What is involved in the amplification of G protein signals?
G protein signalling provides a method of amplifying signals between neurons. One transmitter bound receptor
can uncouple multiple G proteins. The signal can be amplified at every stage. What begins as a weak signal at the synapse can cause an amplified response in the postsynaptic cell.
How is there modulation in presynaptic receptors?
Change the amount of transmitter released. Autoreceptors = regulate release of transmitter by modulating its synthesis, storage, release or reuptake, e.g. presynaptic dopamine receptor activation. Heteroreceptors = axoaxonic synapses or extrasynaptic, modulate the release of another transmitter (overspill between synapses), e.g. Nicotinic receptors - ligand gated ion channel flux Ca2+ activation would lead to release of transmitter.
How is there modulation in postsynaptic receptors?

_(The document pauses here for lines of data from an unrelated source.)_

(* ===== verification/Kalloc.v ===== *)
(** * kernel/kalloc.c: the physical page allocator

    Physical memory maps the address of each page to its 512 64-bit words.  The
    free pages are chained through their first word, as [struct run] overlays
    them.  [end_] is the first address after the kernel. *)

From Stdlib Require Import ZArith Lia.
From stdpp Require Import base numbers list gmap strings.
From S2P Require Import Prelude Spinlock.
Open Scope Z_scope.

Definition PGSIZE : Z := 4096.
Definition KERNBASE : Z := 0x80000000.
Definition PHYSTOP : Z := KERNBASE + 128 * 1024 * 1024.
Definition PGROUNDUP (sz : Z) : Z := (sz + PGSIZE - 1) / PGSIZE * PGSIZE.

Record kmem : Type := mkKmem { freelist : Z; pages : gmap Z (list Z) }.

Definition set_freelist v (k : kmem) := mkKmem v (pages k).
Definition set_page pa ws (k : kmem) := mkKmem (freelist k) (<[pa := ws]> (pages k)).

(** [memset(pa, c, PGSIZE)] on a page. *)
Definition filled (c : Z) : list Z := replicate 512 (c * 0x0101010101010101).
Definition memset_page (pa c : Z) : M (kobj kmem) unit :=
  let! k := kget in
  match pages k !! pa with
  | Some _ => kmod (set_page pa (filled c))
  | None => undef "memset"
  end.

(** [r->next], the first word of the page. *)
Definition run_next (r : Z) : M (kobj kmem) Z :=
  let! k := kget in
  match pages k !! r with
  | Some (w :: _) => ret w
  | _ => undef "r->next"
  end.
Definition set_run_next (r v : Z) : M (kobj kmem) unit :=
  let! k := kget in
  match pages k !! r with
  | Some (_ :: ws) => kmod (set_page r (v :: ws))
  | _ => undef "r->next"
  end.

Section Kalloc.
Variable end_ : Z.

Definition kfree (pa : Z) : M (kobj kmem) unit :=
  if decide (pa mod PGSIZE <> 0 \/ pa < end_ \/ pa >= PHYSTOP) then panic "kfree"
  else
    memset_page pa 1 ;;
    acquire the_lock ;;
    let! k := kget in
    set_run_next pa (freelist k) ;;
    kmod (set_freelist pa) ;;
    release the_lock.

Definition kalloc : M (kobj kmem) Z :=
  acquire the_lock ;;
  let! k := kget in
  let r := freelist k in
  (if decide (r <> 0) then
     let! next := run_next r in
     kmod (set_freelist next)
   else ret tt) ;;
  release the_lock ;;
  (if decide (r <> 0) then memset_page r 5 else ret tt) ;;
  ret r.

(** The pages from [p] up to [pa_end], in the order the loop frees them. *)
Definition freerange (pa_start pa_end : Z) : M (kobj kmem) unit :=
  let p := PGROUNDUP pa_start in
  for_each (zrange 0 ((pa_end - p) / PGSIZE)) (fun i => kfree (p + i * PGSIZE)).

Definition kinit : M (kobj kmem) unit :=
  initlock the_lock "kmem" ;;
  freerange end_ PHYSTOP.

(** ** The free list *)

(** A page the allocator manages. *)
Definition valid_page (pa : Z) : Prop := pa mod PGSIZE = 0 /\ end_ <= pa < PHYSTOP.

(** The chain of free pages from [r], with [ps] its pages in order. *)
Fixpoint chain (m : gmap Z (list Z)) (r : Z) (ps : list Z) : Prop :=
  match ps with
  | [] => r = 0
  | p :: ps' => r = p /\ exists w ws, m !! p = Some (w :: ws) /\ chain m w ps'
  end.

(** The allocator at rest with free pages [ps]. *)
Record kmem_ok (s : kobj kmem) (ps : list Z) : Prop := {
  ko_quiet : quiet s;
  ko_chain : chain (pages (kdata s)) (freelist (kdata s)) ps;
  ko_nodup : NoDup ps;
  ko_valid : Forall valid_page ps;
  ko_mapped : forall pa, valid_page pa -> exists w ws, pages (kdata s) !! pa = Some (w :: ws) }.

Hypothesis end_pos : 0 < end_.

Lemma valid_nonzero pa : valid_page pa -> pa <> 0.
Proof using end_pos. intros [_ ?]. lia. Qed.

Lemma chain_insert m r ps pa ws : pa ∉ ps -> chain m r ps -> chain (<[pa := ws]> m) r ps.
Proof.
  revert r. induction ps as [|p ps IH]; intros r Hn; simpl; [done|].
  intros [-> (w & ws' & Hm & Hc)]. split; [done|]. exists w, ws'.
  rewrite lookup_insert_ne by (intros ->; apply Hn; left). split; [done|]. apply IH; [|done].
  intros Hin. apply Hn. by right.
Qed.

Lemma pages_insert (m : gmap Z (list Z)) pa w ws :
  (forall p, valid_page p -> exists w ws, m !! p = Some (w :: ws)) ->
  forall p, valid_page p -> exists w' ws', (<[pa := w :: ws]> m) !! p = Some (w' :: ws').
Proof.
  intros Hm p Hp. destruct (decide (pa = p)) as [->|Hne].
  - exists w, ws. by rewrite lookup_insert_eq.
  - rewrite lookup_insert_ne by done. by apply Hm.
Qed.

Lemma filled_cons c : exists w ws, filled c = w :: ws.
Proof. unfold filled. simpl. by eexists _, _. Qed.

(** The state after [pa], not on the free list, has been filled with [c]. *)
Lemma memset_page_run s ps pa c :
  kmem_ok s ps -> valid_page pa -> pa ∉ ps ->
  let s' := mkK (kme s) (kcpu s) (klock s) (set_page pa (filled c) (kdata s)) (kwoken s) in
  memset_page pa c s = Ok tt s' /\ kmem_ok s' ps.
Proof.
  intros [Hq Hc Hn Hv Hm] Hp Hni s'. split.
  - unfold memset_page, kget, gets, bind, kmod, modify.
    destruct (Hm pa Hp) as (w & ws & ->). done.
  - destruct (filled_cons c) as (w & ws & Hf). split; simpl; try done.
    + by apply chain_insert.
    + rewrite Hf. by apply pages_insert.
Qed.

Lemma kfree_ok s ps pa :
  kmem_ok s ps -> valid_page pa -> pa ∉ ps ->
  exists s' ws, kfree pa s = Ok tt s' /\ kmem_ok s' (pa :: ps) /\
    pages (kdata s') = <[pa := ws]> (pages (kdata s)).
Proof.
  intros Hok Hp Hni. unfold kfree.
  rewrite decide_False by (destruct Hp; lia).
  destruct (memset_page_run s ps pa 1 Hok Hp Hni) as [Hrun [Hq Hc Hn Hv Hm]].
  rewrite (bind_ok _ _ _ _ _ Hrun). set (s1 := mkK _ _ _ _ _) in *.
  rewrite (bind_ok _ _ _ _ _ (kacquire s1 Hq)).
  unfold set_run_next. ksteps. destruct (Hm pa Hp) as (w & ws & Hw). rewrite Hw. ksteps.
  rewrite (krelease s1 _ _ Hq). eexists _, _. split; [done|].
  split; [|simpl; by rewrite insert_insert_eq].
  split; simpl; try done.
  - split; [done|]. eexists _, _. rewrite lookup_insert_eq. split; [done|].
    apply chain_insert; [done|]. exact Hc.
  - by constructor.
  - by constructor.
  - by apply pages_insert.
Qed.

Lemma kalloc_first s p ps :
  kmem_ok s (p :: ps) ->
  exists s', kalloc s = Ok p s' /\ kmem_ok s' ps /\ p ∉ ps /\ valid_page p /\
             pages (kdata s') = <[p := filled 5]> (pages (kdata s)).
Proof using end_pos.
  intros Hok. pose proof Hok as [Hq Hc Hn Hv Hm]. unfold kalloc.
  rewrite (bind_ok _ _ _ _ _ (kacquire s Hq)). ksteps.
  destruct Hc as [Hr (w & ws & Hw & Hc)]. apply Forall_cons in Hv as [Hp Hv].
  apply NoDup_cons in Hn as [Hni Hn]. pose proof (valid_nonzero p Hp).
  rewrite Hr, !decide_True by done. unfold run_next. ksteps. rewrite Hw. ksteps.
  rewrite (bind_ok _ _ _ _ _ (krelease s _ _ Hq)).
  assert (kmem_ok (mkK (kme s) (kcpu s) (klock s) (set_freelist w (kdata s)) (kwoken s)) ps)
    as Hok1 by (by split).
  destruct (memset_page_run _ ps p 5 Hok1 Hp Hni) as [Hrun Hok2].
  simpl in Hrun. rewrite (bind_ok _ _ _ _ _ Hrun). eexists. split; [done|].
  split; [done|]. split; [done|]. split; [done|]. done.
Qed.

Lemma kalloc_none s : kmem_ok s [] -> kalloc s = Ok 0 s.
Proof.
  intros [Hq Hc _ _ _]. unfold kalloc. simpl in Hc.
  rewrite (bind_ok _ _ _ _ _ (kacquire s Hq)). ksteps. rewrite Hc, !decide_False by lia.
  ksteps. rewrite (bind_ok _ _ _ _ _ (krelease s _ _ Hq)). by destruct s.
Qed.

(** kalloc hands out each free page once: with free pages p :: ps it returns
    p, filled with junk, and leaves exactly ps free (so p cannot be handed out
    again until it is freed); with none it returns 0 and changes nothing. *)
Theorem kalloc_takes_first s ps :
  kmem_ok s ps ->
  match ps with
  | [] => kalloc s = Ok 0 s
  | p :: ps' =>
      exists s', kalloc s = Ok p s' /\ kmem_ok s' ps' /\ p ∉ ps' /\ valid_page p /\
                 pages (kdata s') !! p = Some (filled 5)
  end.
Proof using end_pos.
  intros Hok. destruct ps as [|p ps]; [by apply kalloc_none|].
  destruct (kalloc_first s p ps Hok) as (s' & ? & ? & ? & ? & Hp). exists s'. rewrite Hp, lookup_insert_eq. done.
Qed.

(** kfree of a page of the managed range that is not free adds it in front of
    the free list, so that the next kalloc returns it; kfree of an address that is
    misaligned or outside the range panics. *)
Lemma kfree_kalloc_roundtrip s ps pa :
  kmem_ok s ps -> pa ∉ ps ->
  (valid_page pa -> exists s1 s2,
     kfree pa s = Ok tt s1 /\ kmem_ok s1 (pa :: ps) /\ kalloc s1 = Ok pa s2 /\ kmem_ok s2 ps) /\
  (~ valid_page pa -> kfree pa s = Fault (Panic "kfree")).
Proof using end_pos.
  intros Hok Hni. split.
  - intros Hp. destruct (kfree_ok s ps pa Hok Hp Hni) as (s1 & ws & Hf & Hok1 & _).
    destruct (kalloc_first s1 pa ps Hok1) as (s2 & Ha & Hok2 & _). by exists s1, s2.
  - intros Hp. unfold kfree. rewrite decide_True; [done|]. unfold valid_page in Hp. lia.
Qed.

(** Freeing the pages [p, p + n * PGSIZE) one after the other. *)
Lemma freerange_ok s ps p n :
  0 <= n -> p mod PGSIZE = 0 -> end_ <= p -> p + n * PGSIZE <= PHYSTOP ->
  kmem_ok s ps -> (forall q, q ∈ ps -> q < p) ->
  exists s', for_each (zrange 0 n) (fun i => kfree (p + i * PGSIZE)) s = Ok tt s' /\
    kmem_ok s' (reverse (map (fun i => p + i * PGSIZE) (zrange 0 n)) ++ ps).
Proof using end_pos.
  intros Hn Hal He Hs Hok Hps. unfold PGSIZE in *.
  destruct (for_each_inv (fun done s' => kmem_ok s'
     (reverse (map (fun i => p + i * 4096) done) ++ ps))
     (fun i => kfree (p + i * 4096)) (zrange 0 n) s) as (s' & Hrun & Hinv); [done| |by exists s'].
  intros dn i rest s0 Hl Hok0.
  assert (0 <= i < n) as Hi by (apply elem_of_zrange; rewrite Hl; set_solver).
  destruct (kfree_ok s0 _ (p + i * 4096) Hok0) as (s1 & ws & Hf & Hok1 & _).
  - split; [|unfold PHYSTOP in *; lia]. unfold PGSIZE. by rewrite Z.mod_add.
  - rewrite elem_of_app, elem_of_reverse. intros [Hin|Hin]; [|apply Hps in Hin; lia].
    apply list_elem_of_fmap in Hin as (j & Hj & Hin). assert (j = i) as -> by lia.
    pose proof (NoDup_seqZ 0 (n - 0)) as Hnd. unfold zrange in Hl. rewrite Hl in Hnd.
    apply NoDup_app in Hnd as (_ & Hd & _). apply (Hd i Hin). left.
  - exists s1. split; [done|]. rewrite map_app, reverse_app. simpl. exact Hok1.
Qed.

Lemma pgroundup_spec x : 0 <= x ->
  PGROUNDUP x mod PGSIZE = 0 /\ x <= PGROUNDUP x < x + PGSIZE.
Proof.
  intros Hx. unfold PGROUNDUP, PGSIZE. split; [apply Z.mod_mul; lia|].
  pose proof (Z.div_mod (x + 4096 - 1) 4096 ltac:(lia)).
  pose proof (Z.mod_pos_bound (x + 4096 - 1) 4096 ltac:(lia)). lia.
Qed.

Lemma kinit_run s :
  end_ <= PHYSTOP -> cpu_ok (kcpu s) -> freelist (kdata s) = 0 ->
  (forall pa, valid_page pa -> exists w ws, pages (kdata s) !! pa = Some (w :: ws)) ->
  exists s' ps, kinit s = Ok tt s' /\ kmem_ok s' ps /\ forall pa, pa ∈ ps <-> valid_page pa.
Proof using end_pos.
  intros He Hc Hf Hm. unfold kinit, freerange.
  destruct (pgroundup_spec end_ ltac:(lia)) as [Hal Hr]. set (p := PGROUNDUP end_) in *.
  assert (PHYSTOP mod PGSIZE = 0) as Hpa by reflexivity.
  assert (p <= PHYSTOP) as Hle.
  { unfold PGSIZE in *. apply Z.mod_divide in Hal as [a Ha]; [|lia]. apply Z.mod_divide in Hpa as [b Hb]; [|lia]. lia. }
  destruct (freerange_ok (mkK (kme s) (kcpu s) (mkSpinlock 0 "kmem" None) (kdata s) (kwoken s)) []
              p ((PHYSTOP - p) / PGSIZE)) as (s' & Hrun & Hok).
  - apply Z.div_pos; unfold PGSIZE; lia.
  - done.
  - lia.
  - pose proof (Z.mul_div_le (PHYSTOP - p) PGSIZE). unfold PGSIZE in *. lia.
  - split; simpl; try done. constructor.
  - by intros q Hq%not_elem_of_nil.
  - exists s'. eexists. split; [exact Hrun|]. split; [exact Hok|]. intros pa.
    rewrite app_nil_r, elem_of_reverse. split.
    + intros (i & -> & Hi%elem_of_zrange)%list_elem_of_fmap.
      pose proof (Z.mul_div_le (PHYSTOP - p) PGSIZE). unfold PGSIZE in *.
      split; [by rewrite Z.mod_add|]. unfold PGSIZE. lia.
    + intros [Hpal Hrange]. apply list_elem_of_fmap. unfold PGSIZE in *.
      apply Z.mod_divide in Hal as [a Ha]; [|lia]. apply Z.mod_divide in Hpal as [b Hb]; [|lia].
      apply Z.mod_divide in Hpa as [c Hc']; [|lia].
      exists (b - a). split; [lia|]. apply elem_of_zrange.
      replace (PHYSTOP - p) with ((c - a) * 4096) by lia. rewrite Z.div_mul by lia. lia.
Qed.

(** kinit frees every page of memory above the kernel exactly once: the free
    list ends up holding, without duplicates, exactly the page-aligned addresses
    from [end] to PHYSTOP. *)
Lemma kinit_frees_all s :
  end_ <= PHYSTOP -> cpu_ok (kcpu s) -> freelist (kdata s) = 0 ->
  (forall pa, valid_page pa -> exists w ws, pages (kdata s) !! pa = Some (w :: ws)) ->
  exists s' ps, kinit s = Ok tt s' /\ kmem_ok s' ps /\ forall pa, pa ∈ ps <-> valid_page pa.
Proof using end_pos. apply kinit_run. Qed.
End Kalloc.

(** ** A memory of two pages above the kernel *)
Definition end2 : Z := PHYSTOP - 2 * PGSIZE - 100.
Definition kmem2 : kobj kmem :=
  mkK 0 (mkCpu 0 true true) (mkSpinlock 0 "" None)
    (mkKmem 0 (<[PHYSTOP - 2 * PGSIZE := filled 0]> (<[PHYSTOP - PGSIZE := filled 0]> empty))) [].

Lemma valid_end2 pa : valid_page end2 pa -> pa = PHYSTOP - 2 * PGSIZE \/ pa = PHYSTOP - PGSIZE.
Proof.
  intros [Hal Hr]. unfold end2, PHYSTOP, KERNBASE, PGSIZE in *.
  apply Z.mod_divide in Hal as [b Hb]; [|lia]. lia.
Qed.

Lemma kmem2_mapped pa :
  valid_page end2 pa -> exists w ws, pages (kdata kmem2) !! pa = Some (w :: ws).
Proof. intros [->| ->]%valid_end2; vm_compute; by eexists _, _. Qed.


Definition kmem2_ready : kobj kmem :=
  mkK 0 (mkCpu 0 true true) (mkSpinlock 0 "" None)
    (mkKmem (PHYSTOP - PGSIZE) (<[PHYSTOP - 2 * PGSIZE := filled 1]>
       (<[PHYSTOP - PGSIZE := 0 :: replicate 511 0x0101010101010101]> empty))) [].

Lemma kmem2_ready_ok : kmem_ok end2 kmem2_ready [PHYSTOP - PGSIZE].
Proof.
  split; simpl.
  - split; [by left|done].
  - split; [done|]. exists 0. eexists. split; [vm_compute; done|done].
  - apply NoDup_singleton.
  - repeat constructor; vm_compute; try done; by intros.
  - intros pa [->| ->]%valid_end2; vm_compute; by eexists _, _.
Qed.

Change firing pattern or activity. Increase or decrease rate of cell firing. Either: directly by action at ligand gated ion channels, or indirectly by activation of metabotropic receptors leading to G protein-gated or phosphorylation-gated channel opening. Is either excitatory or inhibitory, depending on receptor, G protein, channels. Signal transduction & second messenger cascades can also lead to long term synaptic changes.
What are neuropeptides?
Another kind of neurotransmitter - vary in their methods of synthesis (cell body) and release from small molecule transmitters. Short polypeptide chains. Produced by cleavage of pro peptides synthesised directly from mRNA.